It's convenient to design library for dynamic event driven systems. For example,
let me assume a signal of window size property.

type window = {
    size : (int * int) signal;
}

If you want to change the dependency of window.size after initialize the window
keeping signals depends on the size unchanged, there is no way except making switch
event at initializing.

type window = {
    size : (int * int) signal;
    size_switch_event : (int * int) event event;
}

I feel it's not convenient. So I decided to embedded the swith_event to inside of signals.

Regards,
   Ogasawara

Re: [Caml-list] [ANN] PEC ver. 1.1

[Daniel Bünzli]

Le mercredi, 18 avril 2012 à 03:59, Satoshi Ogasawara a écrit :
> > What's the semantics if you send two different values to an event during an update cycle ?
>  
> They fires two different event if you send two different value to an event
> even if same update cycle. Events send are stored in an event queue,
> and they will be poped by 'run' function just like GUI event loop.


Ok. I would just like to point out that you can do exactly the same with React. However React doesn't integrate that functionality, the client has to implement it. Mainly for two reasons.  

1) Thread-safety and compositionality. React has no global data structure.

2) Semantic issues. As soon as primitive events are triggered by other primitive events you run into the problem of multiple occurences of the same event during an update cycle. Now given the synchrony hypothesis of update cycles (an update cycle is instantaneous), this is a violation of the semantics of events (an event has at most one occurence at any given time t). And then people ask you if you can somehow manage the order of updates in an update cycle and then you are not doing FRP anymore, you are doing RP. By loosing the F you also loose compositionality and the equational reasoning tools provided by the denotational semantics of events.   

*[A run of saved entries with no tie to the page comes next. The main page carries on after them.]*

Lemma transform_tolower_idem (s : string) :
  transform tolower (transform tolower s) = transform tolower s.
Proof.
  induction s as [|c s IH]; simpl; [reflexivity|].
  rewrite IH. f_equal.
  unfold tolower.
  destruct ((65 <=? N_of_ascii c) && (N_of_ascii c <=? 90))%N eqn:E.
  - rewrite N_ascii_embedding.
    + apply andb_prop in E as [E1 E2].
      apply N.leb_le in E1. apply N.leb_le in E2.
      destruct (65 <=? N_of_ascii c + 32)%N eqn:E3; simpl; [|reflexivity].
      destruct (N_of_ascii c + 32 <=? 90)%N eqn:E4; [|reflexivity].
      apply N.leb_le in E4. lia.
    + apply andb_prop in E as [_ E2]. apply N.leb_le in E2. lia.
  - rewrite E. reflexivity.
Qed.

Lemma eqb_N_of_ascii (a b : ascii) :
  Ascii.eqb a b = (N_of_ascii a =? N_of_ascii b)%N.
Proof.
  destruct (Ascii.eqb_spec a b) as [->|Hne].
  - symmetry. apply N.eqb_refl.
  - symmetry. apply N.eqb_neq. intros Heq. apply Hne.
    rewrite <- (ascii_N_embedding a), <- (ascii_N_embedding b), Heq.
    reflexivity.
Qed.

Ltac case_N :=
  repeat match goal with
         | |- context [(?x =? ?y)%N] => destruct (N.eqb_spec x y)
         | |- context [(?x <=? ?y)%N] => destruct (N.leb_spec x y)
         end.

(** Lowering a character and comparing it with a small letter is comparing
    the two as letters. *)
Lemma tolower_same_letter (a b : ascii) :
  is_small b = true -> Ascii.eqb (tolower a) b = same_letter a b.
Proof.
  unfold is_small, same_letter, is_capital, tolower. intros Hb.
  apply andb_prop in Hb as [Hb1 Hb2].
  apply N.leb_le in Hb1. apply N.leb_le in Hb2.
  pose proof (N_ascii_bounded a) as Ha.
  destruct ((65 <=? N_of_ascii a) && (N_of_ascii a <=? 90))%N eqn:E.
  - apply andb_prop in E as [E1 E2].
    apply N.leb_le in E1. apply N.leb_le in E2.
    rewrite !eqb_N_of_ascii, N_ascii_embedding by lia.
    case_N; simpl; try reflexivity; lia.
  - rewrite !eqb_N_of_ascii.
    apply andb_false_iff in E.
    case_N; simpl; try reflexivity; try lia;
      destruct E as [E|E]; try discriminate E;
      (apply N.leb_gt in E; lia).
Qed.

> > I'm not sure how that's different from react. If an event has no dependents (by which I understand your "subscribed"), react doesn't hold any pointer either.
>  
> React constructs 'heap' to hold dependency graph inside the library.
> let e' = map (fun x -> x + 1) e, the e' and e are weakly pointed by the heap.
> PEC doesn't have heap structure in the library. This is a difference.
>  
> This difference is important if you want to translate the OCaml event
> combinator to javascript because javascript doesn't have weak pointer.


To be precise React constructs a heap only during an update cycle. Now I guess you must have some kind of similar data structure encoded since if you don't update your events in topological order of the dependency graph, you'll have glitches and again violate the semantics of events.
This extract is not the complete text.